▸ Work to be completed: The answer must be every line from the entries below that includes "repeat".

▸ Exercise material:
━━━━━━━━━━━━━━━━━━━━
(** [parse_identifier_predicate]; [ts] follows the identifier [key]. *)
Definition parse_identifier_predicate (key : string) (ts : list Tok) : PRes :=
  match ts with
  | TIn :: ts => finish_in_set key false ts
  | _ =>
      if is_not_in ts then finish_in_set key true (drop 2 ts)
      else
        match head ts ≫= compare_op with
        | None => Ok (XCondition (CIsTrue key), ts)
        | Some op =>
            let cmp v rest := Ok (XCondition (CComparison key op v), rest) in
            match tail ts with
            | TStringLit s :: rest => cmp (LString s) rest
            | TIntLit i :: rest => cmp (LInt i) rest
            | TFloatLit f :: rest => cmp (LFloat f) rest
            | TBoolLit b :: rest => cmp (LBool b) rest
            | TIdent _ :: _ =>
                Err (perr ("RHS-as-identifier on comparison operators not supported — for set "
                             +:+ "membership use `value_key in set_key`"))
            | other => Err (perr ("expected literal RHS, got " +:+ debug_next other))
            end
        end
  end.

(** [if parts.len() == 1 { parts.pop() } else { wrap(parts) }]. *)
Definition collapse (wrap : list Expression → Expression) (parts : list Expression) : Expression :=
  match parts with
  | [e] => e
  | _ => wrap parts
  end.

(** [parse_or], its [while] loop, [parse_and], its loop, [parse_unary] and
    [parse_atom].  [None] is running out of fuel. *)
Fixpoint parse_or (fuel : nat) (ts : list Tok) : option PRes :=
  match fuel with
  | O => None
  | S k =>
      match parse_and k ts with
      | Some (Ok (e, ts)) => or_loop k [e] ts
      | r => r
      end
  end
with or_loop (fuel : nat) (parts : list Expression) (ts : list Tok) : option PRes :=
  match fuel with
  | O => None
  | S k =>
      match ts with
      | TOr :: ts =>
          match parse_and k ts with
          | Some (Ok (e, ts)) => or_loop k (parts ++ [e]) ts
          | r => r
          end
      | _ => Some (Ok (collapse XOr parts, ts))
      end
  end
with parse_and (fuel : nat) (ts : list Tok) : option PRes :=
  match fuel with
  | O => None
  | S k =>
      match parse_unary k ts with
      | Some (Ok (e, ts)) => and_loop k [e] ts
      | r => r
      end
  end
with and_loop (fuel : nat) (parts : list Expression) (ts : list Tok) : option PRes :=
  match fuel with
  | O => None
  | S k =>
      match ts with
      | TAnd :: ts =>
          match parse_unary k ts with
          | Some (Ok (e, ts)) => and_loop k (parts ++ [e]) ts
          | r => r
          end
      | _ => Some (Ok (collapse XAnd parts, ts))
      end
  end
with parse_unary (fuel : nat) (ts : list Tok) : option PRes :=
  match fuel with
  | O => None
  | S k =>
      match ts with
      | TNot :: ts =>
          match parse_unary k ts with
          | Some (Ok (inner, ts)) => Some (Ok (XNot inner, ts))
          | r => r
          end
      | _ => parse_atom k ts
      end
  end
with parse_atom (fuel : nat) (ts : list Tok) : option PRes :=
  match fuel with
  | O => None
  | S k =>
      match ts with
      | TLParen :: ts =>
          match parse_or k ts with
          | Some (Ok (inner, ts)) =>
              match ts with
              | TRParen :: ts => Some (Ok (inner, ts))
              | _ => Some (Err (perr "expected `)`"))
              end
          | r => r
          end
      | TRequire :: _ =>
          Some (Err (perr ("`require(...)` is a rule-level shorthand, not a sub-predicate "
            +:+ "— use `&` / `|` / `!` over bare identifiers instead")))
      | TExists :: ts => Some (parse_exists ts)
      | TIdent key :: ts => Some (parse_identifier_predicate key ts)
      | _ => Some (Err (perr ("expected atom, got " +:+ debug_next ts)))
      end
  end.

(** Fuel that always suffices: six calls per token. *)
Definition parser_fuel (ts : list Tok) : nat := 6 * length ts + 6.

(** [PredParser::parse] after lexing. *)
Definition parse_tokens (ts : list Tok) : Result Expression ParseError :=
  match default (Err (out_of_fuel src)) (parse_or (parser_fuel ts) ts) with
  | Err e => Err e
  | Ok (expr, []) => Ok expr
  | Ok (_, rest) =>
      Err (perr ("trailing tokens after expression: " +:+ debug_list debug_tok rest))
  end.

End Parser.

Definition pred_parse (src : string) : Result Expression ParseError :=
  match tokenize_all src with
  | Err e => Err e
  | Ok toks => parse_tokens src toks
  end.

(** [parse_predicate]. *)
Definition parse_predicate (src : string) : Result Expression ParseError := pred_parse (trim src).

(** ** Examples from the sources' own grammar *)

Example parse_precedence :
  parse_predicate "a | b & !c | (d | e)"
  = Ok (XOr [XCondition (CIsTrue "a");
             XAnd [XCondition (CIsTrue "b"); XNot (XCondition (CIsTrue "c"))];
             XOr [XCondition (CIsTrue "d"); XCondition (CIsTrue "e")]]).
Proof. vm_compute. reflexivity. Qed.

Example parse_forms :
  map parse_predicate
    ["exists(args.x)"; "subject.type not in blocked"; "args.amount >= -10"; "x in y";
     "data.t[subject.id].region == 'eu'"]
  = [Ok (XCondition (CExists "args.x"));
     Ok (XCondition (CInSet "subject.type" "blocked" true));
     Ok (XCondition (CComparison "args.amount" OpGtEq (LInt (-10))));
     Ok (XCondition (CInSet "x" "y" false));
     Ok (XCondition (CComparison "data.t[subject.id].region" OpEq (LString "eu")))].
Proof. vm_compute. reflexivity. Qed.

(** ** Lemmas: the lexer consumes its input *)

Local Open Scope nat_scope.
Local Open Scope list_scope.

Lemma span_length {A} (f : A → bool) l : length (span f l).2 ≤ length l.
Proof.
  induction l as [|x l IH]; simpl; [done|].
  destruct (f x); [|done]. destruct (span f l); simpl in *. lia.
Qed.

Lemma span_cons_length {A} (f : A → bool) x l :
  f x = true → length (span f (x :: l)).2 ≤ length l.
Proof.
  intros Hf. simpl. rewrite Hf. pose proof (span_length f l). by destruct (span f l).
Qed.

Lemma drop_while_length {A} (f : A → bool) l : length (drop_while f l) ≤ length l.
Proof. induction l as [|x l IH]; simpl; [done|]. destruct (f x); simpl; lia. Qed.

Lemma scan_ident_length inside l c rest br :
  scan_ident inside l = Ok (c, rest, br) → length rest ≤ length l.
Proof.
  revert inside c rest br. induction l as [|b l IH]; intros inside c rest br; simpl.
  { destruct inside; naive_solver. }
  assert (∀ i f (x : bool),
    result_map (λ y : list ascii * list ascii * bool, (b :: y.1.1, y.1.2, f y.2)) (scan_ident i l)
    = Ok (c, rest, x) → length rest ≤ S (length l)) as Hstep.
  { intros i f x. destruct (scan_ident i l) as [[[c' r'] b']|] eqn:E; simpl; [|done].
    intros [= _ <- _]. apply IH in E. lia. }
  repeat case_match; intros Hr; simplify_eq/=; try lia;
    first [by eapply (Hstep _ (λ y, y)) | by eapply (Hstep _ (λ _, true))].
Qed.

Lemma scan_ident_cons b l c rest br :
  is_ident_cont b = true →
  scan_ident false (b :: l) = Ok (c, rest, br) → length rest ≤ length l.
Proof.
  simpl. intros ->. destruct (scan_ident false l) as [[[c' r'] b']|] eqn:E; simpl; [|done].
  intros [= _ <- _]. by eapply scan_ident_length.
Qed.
━━━━━━━━━━━━━━━━━━━━
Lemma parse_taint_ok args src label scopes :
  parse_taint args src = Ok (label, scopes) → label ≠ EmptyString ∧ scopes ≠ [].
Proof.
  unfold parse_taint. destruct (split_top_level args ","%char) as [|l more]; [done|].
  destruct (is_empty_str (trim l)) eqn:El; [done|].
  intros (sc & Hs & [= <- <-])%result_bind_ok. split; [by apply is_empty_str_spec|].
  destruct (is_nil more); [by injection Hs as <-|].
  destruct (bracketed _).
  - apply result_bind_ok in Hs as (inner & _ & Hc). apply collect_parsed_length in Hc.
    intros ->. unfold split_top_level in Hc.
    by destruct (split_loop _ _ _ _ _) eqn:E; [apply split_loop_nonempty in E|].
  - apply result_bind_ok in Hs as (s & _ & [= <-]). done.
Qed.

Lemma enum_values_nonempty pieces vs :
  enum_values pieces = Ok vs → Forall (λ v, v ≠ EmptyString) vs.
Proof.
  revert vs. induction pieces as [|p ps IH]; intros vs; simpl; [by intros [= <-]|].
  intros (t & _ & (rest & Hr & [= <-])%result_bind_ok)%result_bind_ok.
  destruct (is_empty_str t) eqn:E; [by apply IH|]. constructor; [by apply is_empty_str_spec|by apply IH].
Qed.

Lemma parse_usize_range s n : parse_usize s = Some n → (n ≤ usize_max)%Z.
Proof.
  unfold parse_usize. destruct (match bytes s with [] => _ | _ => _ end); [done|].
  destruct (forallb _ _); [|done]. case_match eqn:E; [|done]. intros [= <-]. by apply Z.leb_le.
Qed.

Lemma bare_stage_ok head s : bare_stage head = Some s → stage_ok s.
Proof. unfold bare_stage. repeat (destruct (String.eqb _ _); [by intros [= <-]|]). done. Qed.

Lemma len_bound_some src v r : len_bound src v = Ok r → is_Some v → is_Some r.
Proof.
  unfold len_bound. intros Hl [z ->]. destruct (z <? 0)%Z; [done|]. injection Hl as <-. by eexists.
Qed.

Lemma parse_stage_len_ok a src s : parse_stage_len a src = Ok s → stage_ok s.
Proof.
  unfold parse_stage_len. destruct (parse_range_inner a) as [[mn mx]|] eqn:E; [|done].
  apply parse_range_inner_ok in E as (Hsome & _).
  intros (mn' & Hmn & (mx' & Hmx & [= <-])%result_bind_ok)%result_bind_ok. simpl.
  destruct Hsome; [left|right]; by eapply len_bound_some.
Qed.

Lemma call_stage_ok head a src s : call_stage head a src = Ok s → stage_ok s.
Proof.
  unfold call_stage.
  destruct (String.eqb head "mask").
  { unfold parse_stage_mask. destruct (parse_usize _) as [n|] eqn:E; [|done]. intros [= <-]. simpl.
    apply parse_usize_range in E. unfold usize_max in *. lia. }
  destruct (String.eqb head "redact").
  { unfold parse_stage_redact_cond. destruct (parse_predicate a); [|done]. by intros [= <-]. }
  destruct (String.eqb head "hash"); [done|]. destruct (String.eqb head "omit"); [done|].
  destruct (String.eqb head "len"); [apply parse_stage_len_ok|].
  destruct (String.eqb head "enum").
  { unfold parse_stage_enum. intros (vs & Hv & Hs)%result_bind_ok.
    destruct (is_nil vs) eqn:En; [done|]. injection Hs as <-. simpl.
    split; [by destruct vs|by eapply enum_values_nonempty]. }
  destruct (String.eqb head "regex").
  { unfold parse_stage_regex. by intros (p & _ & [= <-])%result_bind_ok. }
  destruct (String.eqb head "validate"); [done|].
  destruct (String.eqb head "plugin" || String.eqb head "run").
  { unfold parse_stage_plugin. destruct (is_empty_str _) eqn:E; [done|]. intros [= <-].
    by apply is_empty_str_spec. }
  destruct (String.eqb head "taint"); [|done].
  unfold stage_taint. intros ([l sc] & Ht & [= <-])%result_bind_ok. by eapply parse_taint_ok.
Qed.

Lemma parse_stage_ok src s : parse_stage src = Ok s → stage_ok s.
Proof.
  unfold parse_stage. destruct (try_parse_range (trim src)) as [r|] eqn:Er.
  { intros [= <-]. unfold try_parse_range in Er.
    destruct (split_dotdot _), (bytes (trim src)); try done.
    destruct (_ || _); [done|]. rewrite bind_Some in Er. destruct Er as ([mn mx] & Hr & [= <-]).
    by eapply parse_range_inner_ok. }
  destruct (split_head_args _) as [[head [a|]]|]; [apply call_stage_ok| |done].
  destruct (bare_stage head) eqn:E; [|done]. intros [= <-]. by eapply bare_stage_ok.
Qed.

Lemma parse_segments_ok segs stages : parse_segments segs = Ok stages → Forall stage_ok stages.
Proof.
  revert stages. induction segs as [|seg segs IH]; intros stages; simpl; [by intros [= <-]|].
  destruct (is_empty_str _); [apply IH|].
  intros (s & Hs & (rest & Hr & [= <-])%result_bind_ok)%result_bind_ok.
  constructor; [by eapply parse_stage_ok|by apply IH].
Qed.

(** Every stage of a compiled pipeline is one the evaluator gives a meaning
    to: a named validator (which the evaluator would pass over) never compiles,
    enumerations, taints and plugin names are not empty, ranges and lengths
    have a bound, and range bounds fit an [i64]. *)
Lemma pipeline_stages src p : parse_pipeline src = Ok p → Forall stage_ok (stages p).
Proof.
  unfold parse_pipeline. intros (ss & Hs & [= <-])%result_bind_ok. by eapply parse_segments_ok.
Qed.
━━━━━━━━━━━━━━━━━━━━
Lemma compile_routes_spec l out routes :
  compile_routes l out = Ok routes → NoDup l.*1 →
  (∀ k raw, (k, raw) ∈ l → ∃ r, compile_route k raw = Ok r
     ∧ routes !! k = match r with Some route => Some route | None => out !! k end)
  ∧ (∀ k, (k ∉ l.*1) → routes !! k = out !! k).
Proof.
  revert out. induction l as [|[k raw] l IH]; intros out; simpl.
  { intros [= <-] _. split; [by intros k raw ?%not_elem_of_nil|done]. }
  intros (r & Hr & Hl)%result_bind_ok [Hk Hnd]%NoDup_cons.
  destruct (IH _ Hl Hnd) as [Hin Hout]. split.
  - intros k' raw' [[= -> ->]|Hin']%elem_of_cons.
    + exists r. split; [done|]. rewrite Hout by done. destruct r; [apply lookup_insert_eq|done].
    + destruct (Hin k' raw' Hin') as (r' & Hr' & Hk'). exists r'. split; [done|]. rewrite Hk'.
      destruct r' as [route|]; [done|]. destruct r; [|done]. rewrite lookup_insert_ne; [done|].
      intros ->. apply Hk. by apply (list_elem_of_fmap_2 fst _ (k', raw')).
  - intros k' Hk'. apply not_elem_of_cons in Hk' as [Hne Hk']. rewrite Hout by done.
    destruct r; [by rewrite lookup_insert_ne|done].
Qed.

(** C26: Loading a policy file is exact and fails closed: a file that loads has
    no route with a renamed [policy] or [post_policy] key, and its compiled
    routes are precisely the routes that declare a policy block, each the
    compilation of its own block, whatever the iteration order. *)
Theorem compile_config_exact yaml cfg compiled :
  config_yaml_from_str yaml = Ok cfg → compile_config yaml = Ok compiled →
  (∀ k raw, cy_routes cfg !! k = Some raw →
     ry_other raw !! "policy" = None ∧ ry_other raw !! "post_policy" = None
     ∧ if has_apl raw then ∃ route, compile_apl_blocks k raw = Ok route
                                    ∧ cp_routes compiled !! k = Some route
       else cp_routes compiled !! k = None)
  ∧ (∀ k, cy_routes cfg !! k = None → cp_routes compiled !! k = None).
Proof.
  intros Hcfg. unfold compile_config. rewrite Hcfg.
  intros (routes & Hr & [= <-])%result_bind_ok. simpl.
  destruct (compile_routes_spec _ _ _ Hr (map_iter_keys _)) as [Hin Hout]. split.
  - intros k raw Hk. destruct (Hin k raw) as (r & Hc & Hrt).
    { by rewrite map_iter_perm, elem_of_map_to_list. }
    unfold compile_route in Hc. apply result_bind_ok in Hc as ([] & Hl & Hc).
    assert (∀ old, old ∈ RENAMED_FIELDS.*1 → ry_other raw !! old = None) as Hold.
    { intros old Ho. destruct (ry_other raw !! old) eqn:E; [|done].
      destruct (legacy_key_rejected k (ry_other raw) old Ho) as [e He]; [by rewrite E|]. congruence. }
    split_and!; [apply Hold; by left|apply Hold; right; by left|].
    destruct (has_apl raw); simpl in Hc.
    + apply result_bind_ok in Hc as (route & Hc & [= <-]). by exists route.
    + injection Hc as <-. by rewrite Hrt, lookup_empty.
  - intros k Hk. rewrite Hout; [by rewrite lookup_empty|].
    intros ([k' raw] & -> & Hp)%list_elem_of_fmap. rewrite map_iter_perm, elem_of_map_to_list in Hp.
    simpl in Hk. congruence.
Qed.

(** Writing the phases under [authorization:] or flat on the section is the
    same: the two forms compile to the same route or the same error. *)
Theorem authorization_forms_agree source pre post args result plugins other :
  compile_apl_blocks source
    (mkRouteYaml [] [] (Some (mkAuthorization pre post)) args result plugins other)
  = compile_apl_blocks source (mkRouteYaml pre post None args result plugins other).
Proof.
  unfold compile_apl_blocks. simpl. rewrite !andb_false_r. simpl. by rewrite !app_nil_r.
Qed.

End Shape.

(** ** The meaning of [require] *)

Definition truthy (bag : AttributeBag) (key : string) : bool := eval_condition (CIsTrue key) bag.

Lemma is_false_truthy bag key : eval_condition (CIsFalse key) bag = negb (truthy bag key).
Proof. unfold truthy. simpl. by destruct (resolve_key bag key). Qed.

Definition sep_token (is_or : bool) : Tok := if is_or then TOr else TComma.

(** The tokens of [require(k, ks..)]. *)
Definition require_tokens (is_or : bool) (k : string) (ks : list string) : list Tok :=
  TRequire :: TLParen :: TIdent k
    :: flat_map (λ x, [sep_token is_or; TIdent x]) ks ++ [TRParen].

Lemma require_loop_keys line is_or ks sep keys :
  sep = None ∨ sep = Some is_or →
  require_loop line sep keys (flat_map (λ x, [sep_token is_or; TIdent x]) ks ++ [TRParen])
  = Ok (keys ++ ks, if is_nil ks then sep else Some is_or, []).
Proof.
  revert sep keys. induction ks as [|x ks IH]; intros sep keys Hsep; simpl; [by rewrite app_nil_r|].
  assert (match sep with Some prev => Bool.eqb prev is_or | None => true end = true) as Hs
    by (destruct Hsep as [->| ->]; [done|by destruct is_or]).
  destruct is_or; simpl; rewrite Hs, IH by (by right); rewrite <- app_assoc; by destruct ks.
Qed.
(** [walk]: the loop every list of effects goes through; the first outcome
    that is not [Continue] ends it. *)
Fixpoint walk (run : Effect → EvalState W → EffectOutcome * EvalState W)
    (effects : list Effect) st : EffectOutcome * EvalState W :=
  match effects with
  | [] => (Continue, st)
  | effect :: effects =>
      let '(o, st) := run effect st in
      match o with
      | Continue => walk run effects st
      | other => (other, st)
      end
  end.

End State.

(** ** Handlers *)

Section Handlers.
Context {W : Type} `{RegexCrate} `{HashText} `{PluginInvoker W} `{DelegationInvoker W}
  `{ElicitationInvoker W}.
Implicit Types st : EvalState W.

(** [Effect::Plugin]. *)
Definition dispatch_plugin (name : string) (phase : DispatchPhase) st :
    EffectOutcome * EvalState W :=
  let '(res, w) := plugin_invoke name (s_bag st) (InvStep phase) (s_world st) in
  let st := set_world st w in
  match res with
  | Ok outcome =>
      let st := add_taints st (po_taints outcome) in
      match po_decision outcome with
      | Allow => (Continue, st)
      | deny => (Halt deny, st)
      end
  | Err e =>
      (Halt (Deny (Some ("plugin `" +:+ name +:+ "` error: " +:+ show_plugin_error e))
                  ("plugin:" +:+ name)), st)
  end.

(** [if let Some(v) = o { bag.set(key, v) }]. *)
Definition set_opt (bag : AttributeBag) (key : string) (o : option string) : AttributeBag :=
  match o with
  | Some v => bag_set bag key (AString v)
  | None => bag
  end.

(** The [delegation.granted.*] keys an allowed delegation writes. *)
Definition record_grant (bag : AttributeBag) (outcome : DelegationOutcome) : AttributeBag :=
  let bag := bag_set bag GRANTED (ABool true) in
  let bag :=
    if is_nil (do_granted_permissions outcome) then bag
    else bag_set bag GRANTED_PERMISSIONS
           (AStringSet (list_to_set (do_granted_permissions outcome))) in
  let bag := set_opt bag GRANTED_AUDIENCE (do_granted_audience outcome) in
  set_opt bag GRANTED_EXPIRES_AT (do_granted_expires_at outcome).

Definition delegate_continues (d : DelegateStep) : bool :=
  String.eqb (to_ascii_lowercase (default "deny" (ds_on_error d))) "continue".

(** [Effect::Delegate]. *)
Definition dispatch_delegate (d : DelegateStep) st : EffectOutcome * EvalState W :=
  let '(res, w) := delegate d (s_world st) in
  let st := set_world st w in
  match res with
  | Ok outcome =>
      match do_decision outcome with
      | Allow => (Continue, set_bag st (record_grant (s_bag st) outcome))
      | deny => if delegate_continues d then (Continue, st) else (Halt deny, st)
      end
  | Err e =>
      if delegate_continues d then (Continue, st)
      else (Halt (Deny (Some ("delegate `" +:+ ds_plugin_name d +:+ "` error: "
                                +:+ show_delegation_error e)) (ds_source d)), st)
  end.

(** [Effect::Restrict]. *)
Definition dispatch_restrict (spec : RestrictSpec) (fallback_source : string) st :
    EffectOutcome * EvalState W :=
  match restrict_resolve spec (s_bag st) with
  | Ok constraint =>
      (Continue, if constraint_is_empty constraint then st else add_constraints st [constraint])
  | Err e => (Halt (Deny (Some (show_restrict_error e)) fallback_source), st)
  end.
━━━━━━━━━━━━━━━━━━━━
▸ Output of the task:
  repeat case_match; intros Hr; simplify_eq/=; try lia;
Proof. unfold bare_stage. repeat (destruct (String.eqb _ _); [by intros [= <-]|]). done. Qed.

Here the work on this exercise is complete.